— Your task —
Where the records below have a line with "zlen", that line is to be copied.
--- START ---
Lemma covered_piece (content : bytes) L i : (i * L < length content)%nat →
  covered (Z.of_nat i * Z.of_nat L) (zlen (piece content L i)) 0 (zlen content) = zlen (piece content L i)
  ∧ Z.of_nat i * Z.of_nat L + zlen (piece content L i) ≤ zlen content.
Proof. intros H. unfold covered, zlen, piece. rewrite length_take, length_drop. nia. Qed.

(** Writing pieces in any order, some perhaps twice: each byte of a written piece is the content's. *)
Lemma WritePieces_run content L order : (0 < L)%nat → Forall (λ i, (i * L < length content)%nat) order → ∀ s paths,
  ready s paths → total (files s) = zlen content → fs_faults (root s) = [] →
  ∃ fs', WritePieces s (Z.of_nat L) (numbered content L order) = (Ok tt, fs') ∧ laid (files s) paths fs'
    ∧ fs_faults fs' = [] ∧ (∀ q, q ∉ paths → fs_files fs' !! q = fs_files (root s) !! q)
    ∧ ∀ k, stream paths fs' !! k = if decide (k / L ∈ order)%nat then content !! k else stream paths (root s) !! k.
Proof.
  intros HL. induction 1 as [|i order Hi Ho IH]; intros s paths Hr Ht Hf.
  { exists (root s). split_and!; try done. apply Hr. }
  destruct (covered_piece content L i Hi) as [Hcov Hrange]. pose proof (ready_size _ _ Hr) as Hb.
  destruct (WritePiece_run s paths (Z.of_nat i) (Z.of_nat L) (piece content L i)) as (r & fs1 & E1 & Hlaid & Hfr & _ & Hcase);
    [done|lia..|].
  cbn [numbered map WritePieces]. fold (numbered content L order). rewrite E1.
  destruct Hcase as [(-> & Hs & Hq)|(_ & ? & _)]; [|done]. rewrite Ht, Hcov. rewrite bool_decide_false by tauto.
  destruct (IH (with_root s fs1) paths) as (fs2 & -> & Hlaid2 & Hf2 & Hfr2 & Hk);
    [by apply ready_with_root|done|by apply Hq|].
  exists fs2. split_and!; try done.
  - intros q Hq'. rewrite Hfr2 by done. by apply Hfr.
  - intros k. rewrite Hk. cbn [root with_root]. rewrite Hs, lookup_patch_piece; [|apply (f_equal Z.to_nat) in Ht|done].
    + destruct (decide (k / L ∈ order)%nat) as [Hin|Hin], (decide (k / L = i)%nat) as [He|He];
        destruct (decide (k / L ∈ i :: order)%nat) as [Hc|Hc]; try done; exfalso; set_solver.
    + pose proof (laid_total _ _ _ (ready_laid _ _ Hr)) as [E _]. unfold zlen in *. lia.
Qed.

(** ** Lemmas: preallocation *)

(** The directories a file needs. *)
Definition parents (p : bytes) : list bytes := if bool_decide (Dir p = dot) then [] else ancestors (Dir p).

Lemma prefixes_last comps : comps ≠ [] → ∀ acc, join slash (acc ++ comps) ∈ prefixes_from acc comps.
Proof.
  induction comps as [|c cs IH]; intros H acc; [done|]. cbn [prefixes_from]. destruct cs as [|c' cs]; [left|right].
  replace (acc ++ c :: c' :: cs) with ((acc ++ [c]) ++ c' :: cs) by (by rewrite <- app_assoc). by apply IH.
Qed.

Lemma split_nonempty sep s : split sep s ≠ [].
Proof. by destruct (split_cons sep s) as (? & ? & ->). Qed.

Lemma ancestors_self dir : dir ∈ ancestors dir.
Proof. rewrite <- (join_split slash dir) at 1. apply (prefixes_last _ (split_nonempty slash dir) []). Qed.

Lemma make_dirs_run ds : ∀ fs, (∀ d, d ∈ ds → fs_files fs !! d = None) →
  make_dirs ds fs = (Ok tt, {| fs_files := fs_files fs; fs_dirs := list_to_set ds ∪ fs_dirs fs; fs_faults := fs_faults fs |}).
Proof.
  induction ds as [|d ds IH]; intros fs H; cbn [make_dirs].
  - f_equal. destruct fs. f_equal. set_solver.
  - rewrite H by left. rewrite bool_decide_false by (by intros [? ?]). rewrite IH by (intros; apply H; by right).
    unfold add_dir. cbn. do 2 f_equal. set_solver.
Qed.

Lemma syscall_quiet fs : fs_faults fs = [] → syscall fs = (None, fs).
Proof. unfold syscall. by intros ->. Qed.

Definition with_file (p c : bytes) (fs : FS) : FS :=
  {| fs_files := <[p := c]> (fs_files fs); fs_dirs := list_to_set (parents p) ∪ fs_dirs fs; fs_faults := [] |}.

Lemma preallocate_one_run fe p fs : resolve (Path fe) = Ok p → 0 ≤ Length fe → fs_faults fs = [] →
  p ∉ fs_dirs fs → p ∉ parents p → (∀ d, d ∈ parents p → fs_files fs !! d = None) →
  preallocate_one fe fs
  = (Ok tt, with_file p (resize (Z.to_nat (Length fe)) Byte.x00 (default [] (fs_files fs !! p))) fs).
Proof.
  intros Hr Hl Hf Hd Hp Ha. unfold preallocate_one. rewrite Hr. cbn zeta.
  set (fs1 := {| fs_files := fs_files fs; fs_dirs := list_to_set (parents p) ∪ fs_dirs fs; fs_faults := [] |}).
  assert (E1 : (if bool_decide (Dir p ≠ dot) then MkdirAll (Dir p) fs else (Ok tt, fs)) = (Ok tt, fs1)).
  { subst fs1. unfold parents in *. destruct (decide (Dir p = dot)) as [Ed|Ed].
    - rewrite (bool_decide_true (Dir p = dot)), (bool_decide_false (Dir p ≠ dot)) by tauto. f_equal. destruct fs. cbn in *. subst. f_equal. set_solver.
    - rewrite (bool_decide_false (Dir p = dot)) in Ha |- * by done. rewrite (bool_decide_true (Dir p ≠ dot)) by done. unfold MkdirAll.
      rewrite syscall_quiet by done. by rewrite make_dirs_run, Hf. }
  assert (Hd1 : p ∉ fs_dirs fs1) by (subst fs1; cbn; set_solver).
  rewrite E1. cbn [os_bind]. unfold OpenFile. rewrite syscall_quiet by done. rewrite bool_decide_false by done.
  assert (Hdir : Dir p = dot ∨ Dir p ∈ fs_dirs fs1).
  { subst fs1. cbn. unfold parents. destruct (decide (Dir p = dot)); [by left|right]. rewrite bool_decide_false by done.
    apply elem_of_union_l, elem_of_list_to_set, ancestors_self. }
  rewrite (bool_decide_true (Dir p = dot ∨ _)) by done. cbn [andb]. change (fs_files fs1) with (fs_files fs).
  assert (Ht : ∀ fs2, fs_faults fs2 = [] → Truncate p (Length fe) fs2 =
    (Ok tt, set_file p (resize (Z.to_nat (Length fe)) Byte.x00 (default [] (fs_files fs2 !! p))) fs2)).
  { intros fs2 E. unfold Truncate. rewrite syscall_quiet by done. by destruct (Z.ltb_spec (Length fe) 0); [lia|]. }
  destruct (fs_files fs !! p) as [c|] eqn:Ec; cbn [os_bind]; rewrite Ht by done; cbn [os_bind].
  - change (fs_files fs1) with (fs_files fs). rewrite Ec. unfold set_file, with_file. done.
  - unfold set_file, with_file. cbn [fs_files]. rewrite lookup_insert_eq. cbn. by rewrite insert_insert_eq.
Qed.

(** The storage can be laid out: the entries resolve to distinct paths of which none is a directory
    another one needs, none is a directory already, and no directory they need is a file. *)
Record layable (fes : list FileEntry) (paths : list bytes) (fs : FS) : Prop := {
  layable_resolve : Forall2 (λ fe p, resolve (Path fe) = Ok p ∧ 0 ≤ Length fe) fes paths;
  layable_distinct : NoDup paths;
  layable_apart : ∀ p q, p ∈ paths → q ∈ paths → p ∉ parents q;
  layable_fresh : ∀ p, p ∈ paths → (p ∉ fs_dirs fs) ∧ ∀ d, d ∈ parents p → fs_files fs !! d = None }.

Lemma layable_tail fe fes p ps fs c : layable (fe :: fes) (p :: ps) fs → layable fes ps (with_file p c fs).
Proof.
  intros [H1 H2 H3 H4]. apply Forall2_cons_1 in H1 as [_ H1]. apply NoDup_cons in H2 as [Hn H2]. constructor; [done|done| |].
  - intros q r Hq Hr. apply H3; by right.
  - intros q Hq. destruct (H4 q) as [Hd Hf]; [by right|]. cbn. split.
    + pose proof (H3 q p ltac:(by right) ltac:(by left)). set_solver.
    + intros d Hdq. rewrite lookup_insert_ne; [by apply Hf|]. intros <-. by apply (H3 p q ltac:(by left) ltac:(by right)).
Qed.

Lemma preallocate_run fes : ∀ paths fs, layable fes paths fs → fs_faults fs = [] →
  ∃ fs', preallocate_loop fes fs = (Ok tt, fs') ∧ fs_faults fs' = []
    ∧ (∀ d, d ∈ fs_dirs fs' → d ∈ fs_dirs fs ∨ ∃ q, q ∈ paths ∧ d ∈ parents q)
    ∧ (∀ q, q ∉ paths → fs_files fs' !! q = fs_files fs !! q)
    ∧ (∀ i fe p, fes !! i = Some fe → paths !! i = Some p → fs_files fs' !! p =
        Some (resize (Z.to_nat (Length fe)) Byte.x00 (default [] (fs_files fs !! p)))).
Proof.
  induction fes as [|fe fes IH]; intros paths fs HL Hf.
  { exists fs. split_and!; try done. by left. }
  pose proof (layable_resolve _ _ _ HL) as H. apply Forall2_cons_inv_l in H as (p & ps & [Hr Hl] & Hrest & ->).
  pose proof HL as [_ Hnd Hap Hfr]. apply NoDup_cons in Hnd as [Hpn Hnd]. destruct (Hfr p ltac:(left)) as [Hpd Hpa].
  cbn [preallocate_loop]. rewrite (preallocate_one_run _ p) by (done || apply Hap; left).
  set (c := resize (Z.to_nat (Length fe)) Byte.x00 (default [] (fs_files fs !! p))).
  destruct (IH ps (with_file p c fs)) as (fs' & -> & Hf' & Hd' & Hk & Hall); [by eapply layable_tail|done|].
  exists fs'. split_and!; try done.
  - intros d [Hin|(q & Hq & Hd)]%Hd'; [|right; exists q; split; [by right|done]]. cbn in Hin.
    apply elem_of_union in Hin as [Hin%elem_of_list_to_set|Hin]; [right; exists p; split; [left|done]|by left].
  - intros q Hq. rewrite Hk by set_solver. apply lookup_insert_ne. set_solver.
  - intros [|i] fe' p' E1 E2; cbn in E1, E2; simplify_eq; [rewrite Hk by done; apply lookup_insert_eq|].
    rewrite (Hall i fe' p') by done. cbn. rewrite lookup_insert_ne; [done|]. intros <-.
    by apply Hpn, list_elem_of_lookup_2 with i.
Qed.

Lemma layable_laid fes paths fs fs' : layable fes paths fs →
  (∀ d, d ∈ fs_dirs fs' → d ∈ fs_dirs fs ∨ ∃ q, q ∈ paths ∧ d ∈ parents q) →
  (∀ i fe p, fes !! i = Some fe → paths !! i = Some p → ∃ l, fs_files fs' !! p = Some (resize (Z.to_nat (Length fe)) Byte.x00 l)) →
  laid fes paths fs'.
Proof.
  intros [H1 _ Hap Hfr] Hd Hc. apply Forall2_same_length_lookup. split; [by eapply Forall2_length|]. intros i fe p Ef Ep.
  destruct (Forall2_lookup_lr _ _ _ _ _ _ H1 Ef Ep) as [Hr Hl]. assert (Hin : p ∈ paths) by (by eapply list_elem_of_lookup_2).
  split; [done|]. split.
  - intros [Hd'|(q & Hq & Hd')]%Hd; [by apply (Hfr p Hin)|by apply (Hap p q Hin Hq)].
  - destruct (Hc i fe p Ef Ep) as [l El]. eexists. split; [exact El|]. unfold zlen. rewrite length_resize. lia.
Qed.

(** A piece written over a partly written attempt of itself. *)
Lemma patch_mixed s s' rel d : mixes s s' (patch s rel d) → patch s' rel d = patch s rel d.
Proof.
  intros (Hl & _ & H). apply list_eq. intros i. specialize (H i). rewrite !lookup_patch in *.
  destruct (s !! i) as [b|] eqn:E; simpl in *.
  - destruct H as [-> | ->]; simpl; [done|]. destruct (0 <=? _); [|done]. by destruct (d !! _).
  - rewrite (lookup_ge_None_2 s' i); [done|]. rewrite Hl. by apply lookup_ge_None.
Qed.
--- END ---
— Solution —
  covered (Z.of_nat i * Z.of_nat L) (zlen (piece content L i)) 0 (zlen content) = zlen (piece content L i)
  ∧ Z.of_nat i * Z.of_nat L + zlen (piece content L i) ≤ zlen content.
Proof. intros H. unfold covered, zlen, piece. rewrite length_take, length_drop. nia. Qed.
  ready s paths → total (files s) = zlen content → fs_faults (root s) = [] →
    + pose proof (laid_total _ _ _ (ready_laid _ _ Hr)) as [E _]. unfold zlen in *. lia.
  - destruct (Hc i fe p Ef Ep) as [l El]. eexists. split; [exact El|]. unfold zlen. rewrite length_resize. lia.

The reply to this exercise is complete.